This is episode 7. Welcome Wellness Wanderers. In today's episode, we will be joined by Meghan Cannon, a master student in school counseling and teacher of 15 years, to discuss the vital role of emotional wellness in our lives.

Meghan will share her personal journey and how emotional wellness impacted her career change and life choices. Our conversation will delve into the connections between emotional wellness and other dimensions of wellness

and how neglecting emotional wellness can have negative consequences.

Meghan will also offer insights on when to seek therapy as an adult and when it may be appropriate for children to do so. Additionally, Megan will shed light on Title I schools and their unique challenges, so sit back, relax, and enjoy our discussion on emotional wellness with Meghan Cannon.

I have Meghan Cannon with me. She has been a teacher for nearly 15 years.
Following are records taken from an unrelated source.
(* ===== verification/LsdbOps.v ===== *)
(** * Access to the link state database (tc_set.c: lookups and reference counts) *)

From S2P Require Import Prelude Timer Avl IpAddr KeyTree State.

#[global] Arguments kt_init : simpl never.
#[global] Arguments kt_find : simpl never.
#[global] Arguments kt_insert : simpl never.
#[global] Arguments kt_delete : simpl never.
#[global] Arguments kt_walk : simpl never.

Section lsdb_ops.
Context {cnf : olsrd_config}.

(** The trees are initialised with the comparison of the configured family. *)
#[export] Instance addr_tree : KeyTree ip_addr (avl_tree ip_addr) | 0 := ip_key_tree ip_version.
#[export] Instance pfx_tree : KeyTree olsr_ip_prefix (avl_tree olsr_ip_prefix) | 0 := prefix_key_tree ip_version.

(** ** The heaps *)

Definition upd_db (f : lsdb -> lsdb) : OM unit := modify (fun st => set_db (f (db st)) st).

Definition get_tc (p : positive) : OM tc_entry := gets_opt (fun st => tcs (db st) !! p).
Definition get_edge (e : positive) : OM tc_edge_entry := gets_opt (fun st => edges (db st) !! e).
Definition get_rtp (p : positive) : OM rt_path := gets_opt (fun st => rtps (db st) !! p).
Definition get_rt (p : positive) : OM rt_entry := gets_opt (fun st => rts (db st) !! p).
Definition get_link (p : positive) : OM link_entry := gets_opt (fun st => links st !! p).

(** Writes through a pointer to an allocated object. *)
Definition upd_tc (p : positive) (f : tc_entry -> tc_entry) : OM unit :=
  let* x := get_tc p in upd_db (fun d => set_tcs (<[p := f x]> (tcs d)) d).
Definition upd_edge (e : positive) (f : tc_edge_entry -> tc_edge_entry) : OM unit :=
  let* x := get_edge e in upd_db (fun d => set_edges (<[e := f x]> (edges d)) d).
Definition upd_rtp (p : positive) (f : rt_path -> rt_path) : OM unit :=
  let* x := get_rtp p in upd_db (fun d => set_rtps (<[p := f x]> (rtps d)) d).
Definition upd_rt (p : positive) (f : rt_entry -> rt_entry) : OM unit :=
  let* x := get_rt p in upd_db (fun d => set_rts (<[p := f x]> (rts d)) d).

Definition free_tc (p : positive) : OM unit :=
  let* _ := get_tc p in upd_db (fun d => set_tcs (delete p (tcs d)) d).
Definition free_edge (e : positive) : OM unit :=
  let* _ := get_edge e in upd_db (fun d => set_edges (delete e (edges d)) d).
Definition free_rtp (p : positive) : OM unit :=
  let* _ := get_rtp p in upd_db (fun d => set_rtps (delete p (rtps d)) d).

(** [olsr_cookie_malloc]: a fresh, zeroed object. *)
Definition malloc_tc (x : tc_entry) : OM positive :=
  let* d := gets db in
  let p := alloc (tcs d) in
  do* upd_db (set_tcs (<[p := x]> (tcs d))) in ret p.
Definition malloc_edge (x : tc_edge_entry) : OM positive :=
  let* d := gets db in
  let p := alloc (edges d) in
  do* upd_db (set_edges (<[p := x]> (edges d))) in ret p.
Definition malloc_rtp (x : rt_path) : OM positive :=
  let* d := gets db in
  let p := alloc (rtps d) in
  do* upd_db (set_rtps (<[p := x]> (rtps d))) in ret p.
Definition malloc_rt (x : rt_entry) : OM positive :=
  let* d := gets db in
  let p := alloc (rts d) in
  do* upd_db (set_rts (<[p := x]> (rts d))) in ret p.

Definition maxplen : Z := match ip_version with AF_INET => 32 | AF_INET6 => 128 end.

(** ** tc_set.c: lookups *)

Definition olsr_lookup_tc_entry (adr : ip_addr) : OM (option positive) :=
  gets (fun st => kt_find (tc_tree (db st)) adr).

Definition olsr_lookup_tc_edge (tc : positive) (edge_addr : ip_addr) : OM (option positive) :=
  let* x := get_tc tc in ret (kt_find (edge_tree x) edge_addr).

(** The pairs of the tree walked by [OLSR_FOR_ALL_TC_EDGE_ENTRIES] and its likes.
    The macros prefetch the next node, so the loop bodies may delete the current
    one; no body deletes another one. *)
Definition OLSR_FOR_ALL_TC_ENTRIES : OM (list positive) :=
  gets (fun st => map fst (kt_walk (tc_tree (db st)))).
Definition OLSR_FOR_ALL_TC_EDGE_ENTRIES (tc : positive) : OM (list positive) :=
  let* x := get_tc tc in ret (map fst (kt_walk (edge_tree x))).
Definition OLSR_FOR_ALL_PREFIX_ENTRIES (tc : positive) : OM (list positive) :=
  let* x := get_tc tc in ret (map fst (kt_walk (prefix_tree x))).
Definition OLSR_FOR_ALL_RT_ENTRIES : OM (list positive) :=
  gets (fun st => map fst (kt_walk (routingtree (db st)))).

(** ** Reference counts *)

Definition olsr_lock_tc_entry (tc : positive) : OM unit :=
  upd_tc tc (fun x => set_refcount (u32 (refcount x + 1)) x).

Definition olsr_unlock_tc_entry (tc : positive) : OM unit :=
  do* upd_tc tc (fun x => set_refcount (u32 (refcount x - 1)) x) in
  let* x := get_tc tc in
  if negb (refcount x =? 0) then ret tt else free_tc tc.

End lsdb_ops.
She is trauma-informed and a certified educator, and she's certified in gifted educational leadership. And she has a master's in STEM educational leadership, and she's working on her second master's in school counseling. Hi, Meghan.

Hi. I sound really interesting on paper. Wow.

Is there anything more that you want to tell us about yourself? Let's start there.

I mean, professionally, no, I think that sums me up pretty well. Professionally, I mean, personally, I'm a lot of things. I've always, you know, you get terrible interview questions like describe us in one word and I'm like, Renaissance. I'm just all the things. Anything that you could think of that you could put Meghan Cannon into a category of, I am that thing. And they're like, tell us more about that.

So I'm like, well, how much time you got? So yeah, professionally, that's it summed up. But there's a lot. I'm a complicated, multifaceted person. So on paper, I look real neat. Actually in person, not so much, anyway. And then you know the two kids, motherhood, all that jazz.

I was just going to say, part of that is you have kids. Okay, so explain to us,

I didn't know you could be a trauma informed certified educator along with being a teacher. I'm curious to learn about that.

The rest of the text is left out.